Entries supplied ▸
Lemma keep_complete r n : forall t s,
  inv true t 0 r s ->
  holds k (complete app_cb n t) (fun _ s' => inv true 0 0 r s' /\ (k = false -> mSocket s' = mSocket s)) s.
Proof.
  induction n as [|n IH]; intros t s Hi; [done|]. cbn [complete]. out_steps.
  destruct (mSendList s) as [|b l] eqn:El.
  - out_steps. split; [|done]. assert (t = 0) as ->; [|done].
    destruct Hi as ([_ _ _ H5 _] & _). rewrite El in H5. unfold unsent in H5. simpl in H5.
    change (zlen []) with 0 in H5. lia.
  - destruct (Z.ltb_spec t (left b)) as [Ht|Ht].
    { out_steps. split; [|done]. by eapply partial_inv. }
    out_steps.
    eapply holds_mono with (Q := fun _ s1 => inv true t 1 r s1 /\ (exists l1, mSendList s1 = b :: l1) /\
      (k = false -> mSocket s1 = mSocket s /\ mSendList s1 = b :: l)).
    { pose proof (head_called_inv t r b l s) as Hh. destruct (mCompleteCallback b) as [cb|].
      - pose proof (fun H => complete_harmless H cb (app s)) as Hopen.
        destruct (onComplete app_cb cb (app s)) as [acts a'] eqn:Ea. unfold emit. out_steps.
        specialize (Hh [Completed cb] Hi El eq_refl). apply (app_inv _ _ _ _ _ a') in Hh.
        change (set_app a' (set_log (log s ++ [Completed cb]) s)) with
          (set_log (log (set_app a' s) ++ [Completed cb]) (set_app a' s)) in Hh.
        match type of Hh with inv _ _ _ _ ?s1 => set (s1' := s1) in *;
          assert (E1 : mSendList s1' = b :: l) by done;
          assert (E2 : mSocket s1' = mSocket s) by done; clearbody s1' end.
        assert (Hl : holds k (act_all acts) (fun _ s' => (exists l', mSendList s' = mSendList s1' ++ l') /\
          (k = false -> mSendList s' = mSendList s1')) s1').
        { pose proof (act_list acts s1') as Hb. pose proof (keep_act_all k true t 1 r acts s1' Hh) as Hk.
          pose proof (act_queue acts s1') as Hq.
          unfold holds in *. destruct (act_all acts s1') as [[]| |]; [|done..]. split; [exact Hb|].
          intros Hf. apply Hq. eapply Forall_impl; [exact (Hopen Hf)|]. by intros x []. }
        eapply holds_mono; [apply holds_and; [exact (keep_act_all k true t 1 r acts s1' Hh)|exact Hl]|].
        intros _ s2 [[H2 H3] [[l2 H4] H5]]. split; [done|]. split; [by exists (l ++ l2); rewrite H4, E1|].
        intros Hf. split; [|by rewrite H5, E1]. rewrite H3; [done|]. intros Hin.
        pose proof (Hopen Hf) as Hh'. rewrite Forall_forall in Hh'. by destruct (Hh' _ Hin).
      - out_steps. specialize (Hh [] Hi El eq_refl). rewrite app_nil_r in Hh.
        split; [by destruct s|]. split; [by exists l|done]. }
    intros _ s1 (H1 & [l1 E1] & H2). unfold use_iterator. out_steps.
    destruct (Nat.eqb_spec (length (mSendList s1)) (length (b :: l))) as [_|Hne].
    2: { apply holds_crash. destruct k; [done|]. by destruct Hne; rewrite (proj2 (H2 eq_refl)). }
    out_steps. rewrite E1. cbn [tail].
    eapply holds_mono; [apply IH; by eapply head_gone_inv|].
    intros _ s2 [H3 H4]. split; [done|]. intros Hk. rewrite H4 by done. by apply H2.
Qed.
...
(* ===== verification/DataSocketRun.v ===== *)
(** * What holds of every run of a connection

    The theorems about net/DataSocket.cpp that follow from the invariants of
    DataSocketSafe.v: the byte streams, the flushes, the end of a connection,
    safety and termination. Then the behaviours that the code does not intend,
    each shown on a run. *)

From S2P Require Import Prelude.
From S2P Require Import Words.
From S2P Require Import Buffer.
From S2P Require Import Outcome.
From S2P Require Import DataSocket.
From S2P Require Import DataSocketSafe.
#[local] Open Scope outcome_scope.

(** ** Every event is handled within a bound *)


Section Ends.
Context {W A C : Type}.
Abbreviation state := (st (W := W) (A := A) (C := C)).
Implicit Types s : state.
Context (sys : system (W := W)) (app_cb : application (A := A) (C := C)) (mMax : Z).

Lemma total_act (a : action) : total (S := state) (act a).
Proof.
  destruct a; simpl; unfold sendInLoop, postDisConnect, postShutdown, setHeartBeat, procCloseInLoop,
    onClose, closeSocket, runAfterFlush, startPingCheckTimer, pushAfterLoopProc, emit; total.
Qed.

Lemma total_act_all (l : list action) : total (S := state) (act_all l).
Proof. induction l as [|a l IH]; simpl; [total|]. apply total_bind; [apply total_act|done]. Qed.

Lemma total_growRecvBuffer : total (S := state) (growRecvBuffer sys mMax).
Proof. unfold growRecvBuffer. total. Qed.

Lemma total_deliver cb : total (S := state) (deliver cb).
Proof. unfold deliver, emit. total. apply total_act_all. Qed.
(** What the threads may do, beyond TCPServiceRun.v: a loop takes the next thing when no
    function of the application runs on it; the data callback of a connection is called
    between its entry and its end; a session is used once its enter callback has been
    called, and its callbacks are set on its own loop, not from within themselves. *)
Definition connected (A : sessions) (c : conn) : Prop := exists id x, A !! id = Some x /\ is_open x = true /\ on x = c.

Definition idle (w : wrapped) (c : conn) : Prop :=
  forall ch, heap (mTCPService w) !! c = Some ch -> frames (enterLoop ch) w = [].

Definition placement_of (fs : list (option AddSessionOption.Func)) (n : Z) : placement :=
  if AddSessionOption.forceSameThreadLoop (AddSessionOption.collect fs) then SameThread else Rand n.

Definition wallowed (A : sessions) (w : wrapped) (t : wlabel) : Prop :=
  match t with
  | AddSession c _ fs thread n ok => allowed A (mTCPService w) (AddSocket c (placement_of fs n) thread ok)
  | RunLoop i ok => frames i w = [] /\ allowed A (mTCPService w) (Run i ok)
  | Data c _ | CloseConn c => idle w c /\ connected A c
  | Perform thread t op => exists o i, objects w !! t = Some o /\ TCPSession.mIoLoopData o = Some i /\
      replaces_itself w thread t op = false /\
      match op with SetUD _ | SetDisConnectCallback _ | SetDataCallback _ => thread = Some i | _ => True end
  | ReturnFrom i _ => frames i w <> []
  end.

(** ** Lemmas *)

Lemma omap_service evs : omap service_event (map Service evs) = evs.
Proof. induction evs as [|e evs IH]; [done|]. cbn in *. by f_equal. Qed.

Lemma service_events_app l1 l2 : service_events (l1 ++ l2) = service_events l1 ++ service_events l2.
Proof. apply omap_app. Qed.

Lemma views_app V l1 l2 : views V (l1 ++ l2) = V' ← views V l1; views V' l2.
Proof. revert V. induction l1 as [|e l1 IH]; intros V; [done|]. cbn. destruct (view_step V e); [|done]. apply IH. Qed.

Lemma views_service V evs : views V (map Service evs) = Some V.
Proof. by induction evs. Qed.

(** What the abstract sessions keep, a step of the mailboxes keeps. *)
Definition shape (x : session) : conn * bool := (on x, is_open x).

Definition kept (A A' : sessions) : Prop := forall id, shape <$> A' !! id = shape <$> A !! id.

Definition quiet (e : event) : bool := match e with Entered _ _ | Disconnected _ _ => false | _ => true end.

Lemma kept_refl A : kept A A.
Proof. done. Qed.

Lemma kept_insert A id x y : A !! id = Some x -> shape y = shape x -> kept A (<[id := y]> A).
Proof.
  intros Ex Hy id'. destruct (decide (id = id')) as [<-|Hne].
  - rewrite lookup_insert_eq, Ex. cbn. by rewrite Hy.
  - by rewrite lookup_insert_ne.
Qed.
* * *
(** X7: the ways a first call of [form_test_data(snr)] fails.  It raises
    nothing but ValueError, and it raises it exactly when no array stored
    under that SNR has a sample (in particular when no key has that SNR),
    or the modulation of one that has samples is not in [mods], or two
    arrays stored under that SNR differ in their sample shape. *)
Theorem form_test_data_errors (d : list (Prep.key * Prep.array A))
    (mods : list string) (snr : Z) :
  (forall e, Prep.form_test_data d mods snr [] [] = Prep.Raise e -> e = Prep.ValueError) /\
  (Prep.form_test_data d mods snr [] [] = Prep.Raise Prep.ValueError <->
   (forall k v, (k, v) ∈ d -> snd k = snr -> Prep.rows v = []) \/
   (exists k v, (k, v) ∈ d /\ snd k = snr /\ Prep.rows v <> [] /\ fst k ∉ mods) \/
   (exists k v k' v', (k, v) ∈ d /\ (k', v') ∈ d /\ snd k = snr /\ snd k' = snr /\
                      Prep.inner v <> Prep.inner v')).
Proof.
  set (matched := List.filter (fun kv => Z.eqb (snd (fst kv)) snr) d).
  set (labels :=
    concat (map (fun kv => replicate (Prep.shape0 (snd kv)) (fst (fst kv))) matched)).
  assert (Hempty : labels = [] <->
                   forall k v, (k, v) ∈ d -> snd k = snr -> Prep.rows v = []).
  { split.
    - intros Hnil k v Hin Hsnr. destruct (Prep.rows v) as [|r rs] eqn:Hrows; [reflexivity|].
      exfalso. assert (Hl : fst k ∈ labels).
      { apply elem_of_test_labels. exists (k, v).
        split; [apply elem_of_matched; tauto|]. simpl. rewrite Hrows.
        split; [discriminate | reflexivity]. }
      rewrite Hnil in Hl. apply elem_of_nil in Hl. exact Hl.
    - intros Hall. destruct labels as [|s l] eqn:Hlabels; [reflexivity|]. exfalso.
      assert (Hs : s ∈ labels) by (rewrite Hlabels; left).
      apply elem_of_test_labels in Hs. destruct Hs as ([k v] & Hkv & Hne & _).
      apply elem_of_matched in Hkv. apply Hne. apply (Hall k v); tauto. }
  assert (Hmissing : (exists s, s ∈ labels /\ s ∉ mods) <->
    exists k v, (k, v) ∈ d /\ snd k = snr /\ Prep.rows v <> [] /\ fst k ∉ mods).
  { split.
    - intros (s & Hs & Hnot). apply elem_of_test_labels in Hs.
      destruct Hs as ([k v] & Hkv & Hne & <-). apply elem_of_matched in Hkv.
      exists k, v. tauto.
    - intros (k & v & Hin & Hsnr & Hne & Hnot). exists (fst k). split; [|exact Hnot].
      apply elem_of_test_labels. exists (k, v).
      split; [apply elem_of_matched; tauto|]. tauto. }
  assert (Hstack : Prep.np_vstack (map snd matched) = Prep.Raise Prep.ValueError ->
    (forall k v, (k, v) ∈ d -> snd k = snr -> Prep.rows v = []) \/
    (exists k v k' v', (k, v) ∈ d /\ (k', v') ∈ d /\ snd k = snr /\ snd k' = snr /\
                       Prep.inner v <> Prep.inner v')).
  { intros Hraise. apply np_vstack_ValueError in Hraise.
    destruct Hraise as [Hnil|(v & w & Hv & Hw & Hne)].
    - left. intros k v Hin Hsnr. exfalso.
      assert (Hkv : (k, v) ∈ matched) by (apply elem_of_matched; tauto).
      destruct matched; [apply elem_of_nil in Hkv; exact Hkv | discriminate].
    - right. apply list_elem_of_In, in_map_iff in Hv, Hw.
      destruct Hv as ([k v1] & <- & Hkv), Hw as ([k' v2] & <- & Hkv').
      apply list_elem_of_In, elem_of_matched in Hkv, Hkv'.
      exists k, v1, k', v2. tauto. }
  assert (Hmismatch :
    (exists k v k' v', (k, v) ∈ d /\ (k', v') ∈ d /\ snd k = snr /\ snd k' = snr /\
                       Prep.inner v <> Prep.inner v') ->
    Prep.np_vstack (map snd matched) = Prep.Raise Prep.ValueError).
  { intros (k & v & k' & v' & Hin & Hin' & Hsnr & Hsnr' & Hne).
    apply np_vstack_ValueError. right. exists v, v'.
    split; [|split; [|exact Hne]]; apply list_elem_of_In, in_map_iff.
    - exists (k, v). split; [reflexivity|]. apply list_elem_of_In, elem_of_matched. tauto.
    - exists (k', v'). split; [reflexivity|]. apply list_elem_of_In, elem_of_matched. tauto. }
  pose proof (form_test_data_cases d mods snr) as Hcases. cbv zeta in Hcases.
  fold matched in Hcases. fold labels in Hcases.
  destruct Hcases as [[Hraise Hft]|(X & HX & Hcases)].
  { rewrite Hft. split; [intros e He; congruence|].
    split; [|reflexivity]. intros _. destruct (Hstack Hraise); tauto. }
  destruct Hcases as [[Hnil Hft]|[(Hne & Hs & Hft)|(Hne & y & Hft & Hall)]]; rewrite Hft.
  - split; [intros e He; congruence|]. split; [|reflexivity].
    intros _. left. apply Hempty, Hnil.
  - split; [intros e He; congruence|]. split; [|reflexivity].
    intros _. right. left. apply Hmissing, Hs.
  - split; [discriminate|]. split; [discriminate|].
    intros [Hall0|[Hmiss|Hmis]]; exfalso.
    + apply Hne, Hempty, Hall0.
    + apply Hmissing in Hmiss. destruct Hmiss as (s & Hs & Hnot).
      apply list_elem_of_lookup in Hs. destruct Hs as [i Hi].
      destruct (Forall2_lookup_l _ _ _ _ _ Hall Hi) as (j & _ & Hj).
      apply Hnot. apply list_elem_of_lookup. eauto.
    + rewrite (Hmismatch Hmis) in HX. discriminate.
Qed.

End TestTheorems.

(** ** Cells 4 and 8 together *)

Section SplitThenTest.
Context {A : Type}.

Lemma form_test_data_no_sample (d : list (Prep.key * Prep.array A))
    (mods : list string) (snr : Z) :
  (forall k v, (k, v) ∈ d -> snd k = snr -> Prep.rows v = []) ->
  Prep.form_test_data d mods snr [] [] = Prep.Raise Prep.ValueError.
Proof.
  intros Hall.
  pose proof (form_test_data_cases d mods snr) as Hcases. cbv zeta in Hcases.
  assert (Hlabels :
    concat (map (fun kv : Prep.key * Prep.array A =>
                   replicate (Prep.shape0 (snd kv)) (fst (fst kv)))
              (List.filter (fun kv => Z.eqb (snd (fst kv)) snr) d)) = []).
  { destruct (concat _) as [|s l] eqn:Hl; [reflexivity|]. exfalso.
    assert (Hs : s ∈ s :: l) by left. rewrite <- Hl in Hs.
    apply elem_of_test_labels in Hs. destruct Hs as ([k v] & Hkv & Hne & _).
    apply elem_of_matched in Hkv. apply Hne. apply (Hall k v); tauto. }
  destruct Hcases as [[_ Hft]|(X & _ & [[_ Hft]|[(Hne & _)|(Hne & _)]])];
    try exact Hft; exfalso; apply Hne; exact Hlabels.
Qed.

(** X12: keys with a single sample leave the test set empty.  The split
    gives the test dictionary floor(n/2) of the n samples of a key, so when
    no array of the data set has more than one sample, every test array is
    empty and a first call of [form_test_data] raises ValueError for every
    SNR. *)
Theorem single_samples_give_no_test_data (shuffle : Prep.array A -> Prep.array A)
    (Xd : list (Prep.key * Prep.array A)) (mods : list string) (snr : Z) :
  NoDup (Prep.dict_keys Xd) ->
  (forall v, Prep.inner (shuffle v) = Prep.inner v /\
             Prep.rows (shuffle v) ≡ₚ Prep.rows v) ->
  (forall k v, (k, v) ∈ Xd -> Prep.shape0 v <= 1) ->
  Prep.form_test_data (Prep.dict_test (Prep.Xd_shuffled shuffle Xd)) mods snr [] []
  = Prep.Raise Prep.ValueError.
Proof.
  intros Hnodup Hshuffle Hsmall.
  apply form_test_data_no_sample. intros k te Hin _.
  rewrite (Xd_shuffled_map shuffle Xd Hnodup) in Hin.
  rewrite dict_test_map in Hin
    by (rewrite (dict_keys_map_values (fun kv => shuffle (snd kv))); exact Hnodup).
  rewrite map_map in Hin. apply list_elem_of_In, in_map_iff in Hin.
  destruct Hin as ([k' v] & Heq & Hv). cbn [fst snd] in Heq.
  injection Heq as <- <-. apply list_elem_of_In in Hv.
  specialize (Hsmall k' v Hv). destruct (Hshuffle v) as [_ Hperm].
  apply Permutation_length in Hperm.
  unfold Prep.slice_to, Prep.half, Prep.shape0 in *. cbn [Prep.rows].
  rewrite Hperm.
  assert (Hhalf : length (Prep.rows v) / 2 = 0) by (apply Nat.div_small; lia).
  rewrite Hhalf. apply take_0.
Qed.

Exercise aim ▸
All that is wanted is the stretch of lines above from the one containing "apply np_vstack_ValueError. right." through the one containing "Hft. split; [intros e He; congruence|].", duplicated exactly.

Written answer ▸
    apply np_vstack_ValueError. right. exists v, v'.
    split; [|split; [|exact Hne]]; apply list_elem_of_In, in_map_iff.
    - exists (k, v). split; [reflexivity|]. apply list_elem_of_In, elem_of_matched. tauto.
    - exists (k', v'). split; [reflexivity|]. apply list_elem_of_In, elem_of_matched. tauto. }
  pose proof (form_test_data_cases d mods snr) as Hcases. cbv zeta in Hcases.
  fold matched in Hcases. fold labels in Hcases.
  destruct Hcases as [[Hraise Hft]|(X & HX & Hcases)].
  { rewrite Hft. split; [intros e He; congruence|].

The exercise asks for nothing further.